Stored data:
════════════════

(* ===== verification/EncRuns.v ===== *)
(** * x/encmempool: governance and commit-reveal over whole runs

    What the governance message may change and what no run can undo; when a commit
    can be opened, and in which order reveals are executed. *)
From S2P Require Import Prelude Codec Bank Sha256 EncTypes StakeWeight Threshold CurveModel Dkg EncKeeper EncRegistry EncDkg EncAbci EncIngest EncMsg EncFrame EncInvariant EncBond EncEpoch EncBlock EncCommit EncUntouched EncReveal EncKeys EncModel EncChain.
From stdpp Require Import gmap strings list sorting.
From Stdlib Require Import ZArith Lia.

#[local] Set Default Goal Selector "!".
Open Scope Z_scope.

Module EncRuns.
Import EncTypes EncKeeper EncRegistry EncDkg EncAbci EncIngest EncMsg EncFrame EncInvariant EncBond EncEpoch EncBlock EncCommit EncUntouched EncReveal EncKeys EncChain.

Section runs.
Context `{BankLaws B} `{EncJSON} `{!EncJSONLaws} `{AccAddr} `{CurveLaws} `{AesGcm} `{MathInt} `{SDKDenom} `{Ecdsa}
  `{EvmExec (World B)} `{!EvmLaws}.
Implicit Types w : World B.

(** ** Parameters *)

Lemma GetParams_sframe ps w w' : sframe ps w w' -> Zmem 1 ps = false -> GetParams w' = GetParams w.
Proof. intros F Hm. unfold GetParams, get_json. by rewrite F. Qed.

Lemma GetParams_SetParams p w : GetParams (SetParams p w) = p.
Proof. unfold GetParams, SetParams, get_json. rewrite sget_sset, decide_True by done. by rewrite json_roundtrip. Qed.

(** The ratchet touches no field the validation reads. *)
Lemma ratchet_valid p stored : Params_Validate (ratchet p stored) = Params_Validate p.
Proof. reflexivity. Qed.

(** The runtime conditions for a key generation driven by vote extensions. *)
Definition runtime_ready (cp : ConsensusParams) (p : Params) : Prop :=
  DkgEnabled p = true -> DkgTransparent p = true ->
  exists ve, cp_VoteExtensionsEnableHeight cp = Some ve /\ ve <> 0 /\
    forall bp, cp_Block cp = Some bp -> 0 < bp_MaxBytes bp -> DkgInjectedCommitFitsMaxTxBytes p (bp_MaxBytes bp) = true.

(** The check between the validation and the write, as in [UpdateParams]. *)
Definition runtime_check (cp : ConsensusParams) (p : Params) : M (World B) unit :=
  if DkgEnabled p && DkgTransparent p then
    match cp_VoteExtensionsEnableHeight cp with
    | None => fail "dkg_transparent requires vote extensions"
    | Some ve =>
        if ve =? 0 then fail "dkg_transparent requires vote extensions" else
        match cp_Block cp with
        | Some bp =>
            if (0 <? bp_MaxBytes bp) && negb (DkgInjectedCommitFitsMaxTxBytes p (bp_MaxBytes bp))
            then fail "vote-extension aggregate does not fit" else mret tt
        | None => mret tt
        end
    end
  else mret tt.

Lemma runtime_check_run cp p w :
  (runtime_check cp p w = (Ret tt, w) /\ runtime_ready cp p) \/ exists e, runtime_check cp p w = (Err e, w).
Proof.
  unfold runtime_check, runtime_ready. destruct (DkgEnabled p), (DkgTransparent p); simpl; try (by left).
  destruct (cp_VoteExtensionsEnableHeight cp) as [ve|]; [|by right; eexists].
  destruct (Z.eqb_spec ve 0); [by right; eexists|]. destruct (cp_Block cp) as [bp|].
  - destruct (Z.ltb_spec 0 (bp_MaxBytes bp)); simpl.
    + destruct (DkgInjectedCommitFitsMaxTxBytes p (bp_MaxBytes bp)) eqn:E; simpl; [left|by right; eexists].
      split; [done|]. intros _ _. exists ve. split_and!; [done..|]. by intros bp' [= <-].
    + left. split; [done|]. intros _ _. exists ve. split_and!; [done..|]. intros bp' [= <-]. lia.
  - left. split; [done|]. intros _ _. exists ve. by split_and!.
Qed.

Lemma UpdateParams_run gov cp msg w :
  match UpdateParams gov cp msg w with
  | (Ret _, w') => up_Authority msg = gov /\ exists p, json_Unmarshal (up_Params msg) = Some p /\
      Params_Validate p = Ret tt /\ GetParams w' = ratchet p (GetParams w) /\ runtime_ready cp (GetParams w')
  | (_, w') => w' = w
  end.
Proof.
  unfold UpdateParams. destruct (String.eqb_spec (up_Authority msg) gov) as [Ea|]; [|done].
  destruct (json_Unmarshal (up_Params msg)) as [p|] eqn:Ep; [|done].
  destruct (Params_Validate p) as [[]|e|m] eqn:Ev; [|done..]. cbn [negb]. run_gets.
  set (p' := ratchet p (GetParams w)). fold (runtime_check cp p').
  destruct (runtime_check_run cp p' w) as [[E Hr]|[e E]].
  - run_seq E. run_seq (modify_run (SetParams p') w). rewrite modify_run.
    assert (Eg : forall ev, GetParams (emit ev (SetParams p' w)) = p') by (intros; apply GetParams_SetParams).
    rewrite Eg. split; [done|]. by exists p.
  - by rewrite (bind_Err _ _ _ _ _ E).
Qed.

Lemma sframed_SubmitEncrypted k ctx cp chainID msg :
  sframed [5; 6; 22; 24; 25; 29; 37] (SubmitEncrypted k ctx cp chainID msg).
Proof.
  unfold SubmitEncrypted, escrow_bond, SubmitEncTx, nextEncSeq. sframe_tac; apply sframed_framed.
  - eapply framed_weaken; [apply framed_admit_encrypted|done].
  - by apply framed_next_counter.
  - apply framed_modify. intros w. by apply frame_set.
  - apply framed_modify. intros w. by apply frame_set.
Qed.

(** A step leaves the parameters alone or installs accepted ones. *)
Lemma step_params_change w w' :
  step w w' -> GetParams w' = GetParams w \/
  exists p, Params_Validate p = Ret tt /\ GetParams w' = ratchet p (GetParams w).
Proof.
  assert (Hd : forall {A} ps (m : M (World B) A) w0, sframed ps m -> Zmem 1 ps = false ->
    GetParams (deliver m w0) = GetParams w0).
  { intros A ps m w0 Hm Hp. apply deliver_spec; [done|]. intros a w1 R. eapply GetParams_sframe; [by eapply Hm|done]. }
  intros [l Hst]. destruct Hst as [k ctx cp w|ctx entries w|k ctx cp bonded w|gov cp msg w| | | | | | |w w' Ho].
  - left. by apply (GetParams_sframe beginblock_prefixes); [apply sframe_BeginBlock|].
  - left. by apply (GetParams_sframe consume_prefixes); [apply sframe_frame, frame_ConsumeVoteExtensions|].
  - left. by apply (GetParams_sframe endblock_prefixes); [apply sframe_frame, frame_EndBlockDKG|].
  - pose proof (UpdateParams_run gov cp msg w) as Hr. unfold deliver.
    destruct (UpdateParams gov cp msg w) as [[[]|e|m] w']; [right|by left..].
    destruct Hr as (_ & p & _ & Hv & Hp & _). by exists p.
  - left. by apply (Hd _ [2; 3; 35; 36]); [apply sframed_framed, framed_CommitTx|].
  - left. by apply (Hd _ [4]); [apply sframed_framed, framed_RevealTx|].
  - left. by apply (Hd _ [5; 6; 22; 24; 25; 29; 37]); [apply sframed_SubmitEncrypted|].
  - left. by apply (Hd _ [7]); [apply sframed_framed, framed_SubmitDecryptionShare|].
  - left. by apply (Hd _ [17]); [apply sframed_framed, framed_DkgDeal|].
  - left. by apply (Hd _ [18]); [apply sframed_framed, framed_DkgComplaint|].
  - left. by apply (GetParams_sframe []); [apply sframe_store, Ho|].
Qed.

(** Governance decides the parameters.  [UpdateParams] succeeds only for the
    governance account, with parameters that decode, pass the validation and fit
    the consensus parameters; it installs them with the two switches ratcheted, the
    installed ones are valid too, and nothing else in the store changes.  Whatever
    else it answers, it changes nothing. *)
Theorem UpdateParams_governed gov cp msg w :
  match UpdateParams gov cp msg w with
  | (Ret _, w') => up_Authority msg = gov /\ frame [1] w w' /\ runtime_ready cp (GetParams w') /\
      Params_Validate (GetParams w') = Ret tt /\
      exists p, json_Unmarshal (up_Params msg) = Some p /\ GetParams w' = ratchet p (GetParams w)
  | (_, w') => w' = w
  end.
Proof.
  pose proof (UpdateParams_run gov cp msg w) as Hr. pose proof (framed_UpdateParams gov cp msg w) as Hf.
  destruct (UpdateParams gov cp msg w) as [[a|e|m] w']; [|done..].
  destruct Hr as (Ha & p & Ep & Hv & Hp & Hrt). split_and!; [done|by eapply Hf|done| |by exists p].
  by rewrite Hp, ratchet_valid.
Qed.

(** No run turns the hardening off.  Whatever the chain does, valid parameters
    stay valid, and once dealings are retained or the concentration rule is strict
    it is so in every later state. *)
Theorem hardening_is_permanent w w' :
  rtc step w w' ->
  (Params_Validate (GetParams w) = Ret tt -> Params_Validate (GetParams w') = Ret tt) /\
  (DkgRetainActiveDealings (GetParams w) = true -> DkgRetainActiveDealings (GetParams w') = true) /\
  (DkgStrictConcentration (GetParams w) = true -> DkgStrictConcentration (GetParams w') = true).
Proof.
  induction 1 as [|w1 w2 w3 Hst _ (IHv & IHr & IHc)]; [done|].
  destruct (step_params_change _ _ Hst) as [E|(p & Hv & E)]; rewrite E in *; [by split_and!|].
  rewrite ratchet_valid in IHv. split_and!; [by auto|..].
  - intros Hr. apply IHr. cbn [ratchet DkgRetainActiveDealings]. by rewrite Hr, orb_true_r.
  - intros Hc. apply IHc. cbn [ratchet DkgStrictConcentration]. by rewrite Hc, orb_true_r.
Qed.

(** ** Commit and reveal *)

(** C29: a commit is opened by exactly what was committed.  After a successful commit,
    and as long as it is stored, a reveal under its height and number succeeds if and
    only if its contents hash to the committed value, the reveal delay has passed and
    both parts are within their caps; then it is queued for execution.  A reveal that
    is refused changes nothing. *)
Theorem commit_opened_by_preimage ctx1 ctx2 sender hash w h q w1 w2 tx salt :
  CommitTx ctx1 (mkMsgCommitTx sender hash) w = (Ret (h, q), w1) ->
  GetCommit h sender q w2 = GetCommit h sender q w1 -> pending_inv w2 ->
  let '(o, w3) := RevealTx ctx2 (mkMsgRevealTx sender h q tx salt) w2 in
  (o = Ret tt <-> sha256 (tx +:+ salt) = hash /\ addSat h (RevealDelay (GetParams w2)) <= u64 (BlockHeight ctx2) /\
     strlen tx <= maxCiphertextBodyBytes /\ strlen salt <= maxRevealSaltBytes) /\
  (o = Ret tt -> mkPendingReveal sender h q tx salt ∈ IteratePending w3) /\
  (o <> Ret tt -> w3 = w2).
Proof.
  intros Hc E2 Hp. apply CommitTx_height in Hc as Hh. apply CommitTx_stored in Hc. cbn [ct_Sender ct_CommitHash] in Hc.
  set (msg := mkMsgRevealTx sender h q tx salt). set (c := mkCommit sender hash h q) in *.
  pose proof (RevealTx_run ctx2 msg w2) as Hr. destruct (RevealTx ctx2 msg w2) as [[[]|e|m] w3] eqn:R; [| |done].
  - pose proof (RevealTx_pending ctx2 msg w2 _ _ Hh Hp R) as Hp3.
    destruct Hr as ((c' & [E _ Hm Ht Hs Hx]) & Hq & _). unfold msg in *. simpl in *. rewrite E2, Hc in E. injection E as <-.
    split_and!; [done| |done]. intros _. by apply elem_pending.
  - destruct Hr as [-> Hn]. split_and!; [split; [done|]|done..]. intros (Hx & Hm & Ht & Hs). exfalso.
    apply (Hn c). split; unfold msg; simpl; [by rewrite E2|done..].
Qed.

(** C30: reveals are executed in the order they were committed.  In every reachable
    state the reveals due at a block are executed each once, numbered in sequence, by
    increasing commit height whatever order they were revealed in; afterwards exactly
    the reveals that were not due are still queued. *)
Theorem reveals_in_commit_order cur delay w :
  reachable w ->
  let ready := List.filter (due cur delay) (IteratePending w) in
  let w' := execute_reveals cur delay 0 (IteratePending w) w in
  w_events w' = w_events w ++ imap (fun i => executed_event (u64 (Z.of_nat i))) ready /\
  StronglySorted committed_before ready /\
  (forall pr, pr ∈ IteratePending w' <-> pr ∈ IteratePending w /\ due cur delay pr = false).
Proof.
  intros Hr%reachable_inv ready w'. pose proof (ch_pending w Hr) as Hp. split_and!.
  - apply execute_events. unfold is_u64. lia.
  - by apply sorted_filter, pending_sorted.
  - intros pr. by apply pending_after.
Qed.
End runs.

(** ** Concrete runs

    [carol] commits at height 9 and [dave] at height 10; [dave] reveals first. *)
Module Run.
Import CurveModel EncModel EncChain.History.
#[local] Existing Instance decimal_MathInt.

Definition g0 : World ledger := genesis (params false).
Definition sealed (s : string) : string := sha256 (s +:+ "salt").
Definition g1 : World ledger := deliver (CommitTx (at_height 9) (mkMsgCommitTx "carol" (sealed "tx1"))) g0.
Definition g2 : World ledger := deliver (CommitTx (at_height 10) (mkMsgCommitTx "dave" (sealed "tx2"))) g1.
Definition g3 : World ledger := deliver (RevealTx (at_height 12) (mkMsgRevealTx "dave" 10 1 "tx2" "salt")) g2.
Definition g4 : World ledger := deliver (RevealTx (at_height 12) (mkMsgRevealTx "carol" 9 0 "tx1" "salt")) g3.

Lemma g4_reachable : reachable g4.
Proof.
  assert (U10 : is_u64 10) by (unfold is_u64; lia). assert (U9 : is_u64 9) by (unfold is_u64; lia).
  exists g0. split; [apply genesis_start|].
  apply (rtc_l _ _ g1); [eexists; exact (step_commit (at_height 9) (mkMsgCommitTx "carol" (sealed "tx1")) g0)|].
  apply (rtc_l _ _ g2); [eexists; exact (step_commit (at_height 10) (mkMsgCommitTx "dave" (sealed "tx2")) g1)|].
  apply (rtc_l _ _ g3); [eexists; exact (step_reveal (at_height 12) (mkMsgRevealTx "dave" 10 1 "tx2" "salt") g2 U10)|].
  apply (rtc_l _ _ g4); [eexists; exact (step_reveal (at_height 12) (mkMsgRevealTx "carol" 9 0 "tx1" "salt") g3 U9)|apply rtc_refl].
Qed.

Lemma reveals_in_commit_order_witness :
  pr_Sender <$> List.filter (due 12 1) (IteratePending g4) = ["carol"; "dave"] /\
  StronglySorted committed_before (List.filter (due 12 1) (IteratePending g4)).
Proof.
  destruct (reveals_in_commit_order 12 1 g4 g4_reachable) as (_ & Hs & _).
  split; [vm_compute; reflexivity|exact Hs].
Defined.

Lemma commit_opened_by_preimage_witness :
  fst (RevealTx (at_height 12) (mkMsgRevealTx "carol" 9 0 "tx1" "salt") g2) = Ret tt.
Proof.
  pose (w1 := snd (CommitTx (at_height 9) (mkMsgCommitTx "carol" (sealed "tx1")) g0)).
  assert (R : CommitTx (at_height 9) (mkMsgCommitTx "carol" (sealed "tx1")) g0 = (Ret (9, 0), w1)) by (vm_compute; reflexivity).
  assert (E : GetCommit 9 "carol" 0 g2 = GetCommit 9 "carol" 0 w1) by (vm_compute; reflexivity).
  assert (Hr : reachable g2).
  { exists g0. split; [apply genesis_start|].
    apply (rtc_l _ _ g1); [eexists; exact (step_commit (at_height 9) (mkMsgCommitTx "carol" (sealed "tx1")) g0)|].
    apply (rtc_l _ _ g2); [eexists; exact (step_commit (at_height 10) (mkMsgCommitTx "dave" (sealed "tx2")) g1)|apply rtc_refl]. }
  pose proof (commit_opened_by_preimage (at_height 9) (at_height 12) "carol" (sealed "tx1") g0 9 0 w1 g2 "tx1" "salt"
    R E (ch_pending g2 (reachable_inv g2 Hr))) as Ht.
  destruct (RevealTx (at_height 12) (mkMsgRevealTx "carol" 9 0 "tx1" "salt") g2) as [o w3].
  assert (Hx : sha256 ("tx1" +:+ "salt") = sealed "tx1") by (unfold sealed; exact eq_refl).
  assert (Hd : addSat 9 (RevealDelay (GetParams g2)) <= u64 (BlockHeight (at_height 12))) by (vm_compute; discriminate).
  assert (Hl : strlen "tx1" <= maxCiphertextBodyBytes /\ strlen "salt" <= maxRevealSaltBytes) by (split; vm_compute; discriminate).
  exact (proj2 (proj1 Ht) (conj Hx (conj Hd Hl))).
Defined.

Definition update : MsgUpdateParams := mkMsgUpdateParams "gov" (json_Marshal DefaultParams).

Lemma UpdateParams_governed_witness :
  up_Authority update = "gov" /\ fst (UpdateParams "gov" cons update g0) = Ret tt /\
  Params_Validate (GetParams (snd (UpdateParams "gov" cons update g0))) = Ret tt.
Proof.
  assert (E : fst (UpdateParams "gov" cons update g0) = Ret tt) by (vm_compute; reflexivity).
  pose proof (UpdateParams_governed "gov" cons update g0) as Ht.
  destruct (UpdateParams "gov" cons update g0) as [o w']. cbn [fst snd] in *. rewrite E in Ht.
  destruct Ht as (Ha & _ & _ & Hv & _). split; [exact Ha|]. split; [exact E|exact Hv].
Defined.

Lemma hardening_is_permanent_witness : DkgStrictConcentration (GetParams (deliver (UpdateParams "gov" cons update) g0)) = true.
Proof.
  assert (E : DkgStrictConcentration (GetParams g0) = true) by (vm_compute; reflexivity).
  exact (proj2 (proj2 (hardening_is_permanent g0 _ (rtc_once _ _ (ex_intro _ _ (step_params "gov" cons update g0))))) E).
Defined.

End Run.
End EncRuns.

════════════════

Only the lines above from the line with "assert (Hx : sha256" to the line with "g0) = Ret tt /\", those two lines included, should be reproduced exactly.

- Reply:
  assert (Hx : sha256 ("tx1" +:+ "salt") = sealed "tx1") by (unfold sealed; exact eq_refl).
  assert (Hd : addSat 9 (RevealDelay (GetParams g2)) <= u64 (BlockHeight (at_height 12))) by (vm_compute; discriminate).
  assert (Hl : strlen "tx1" <= maxCiphertextBodyBytes /\ strlen "salt" <= maxRevealSaltBytes) by (split; vm_compute; discriminate).
  exact (proj2 (proj1 Ht) (conj Hx (conj Hd Hl))).
Defined.

Definition update : MsgUpdateParams := mkMsgUpdateParams "gov" (json_Marshal DefaultParams).

Lemma UpdateParams_governed_witness :
  up_Authority update = "gov" /\ fst (UpdateParams "gov" cons update g0) = Ret tt /\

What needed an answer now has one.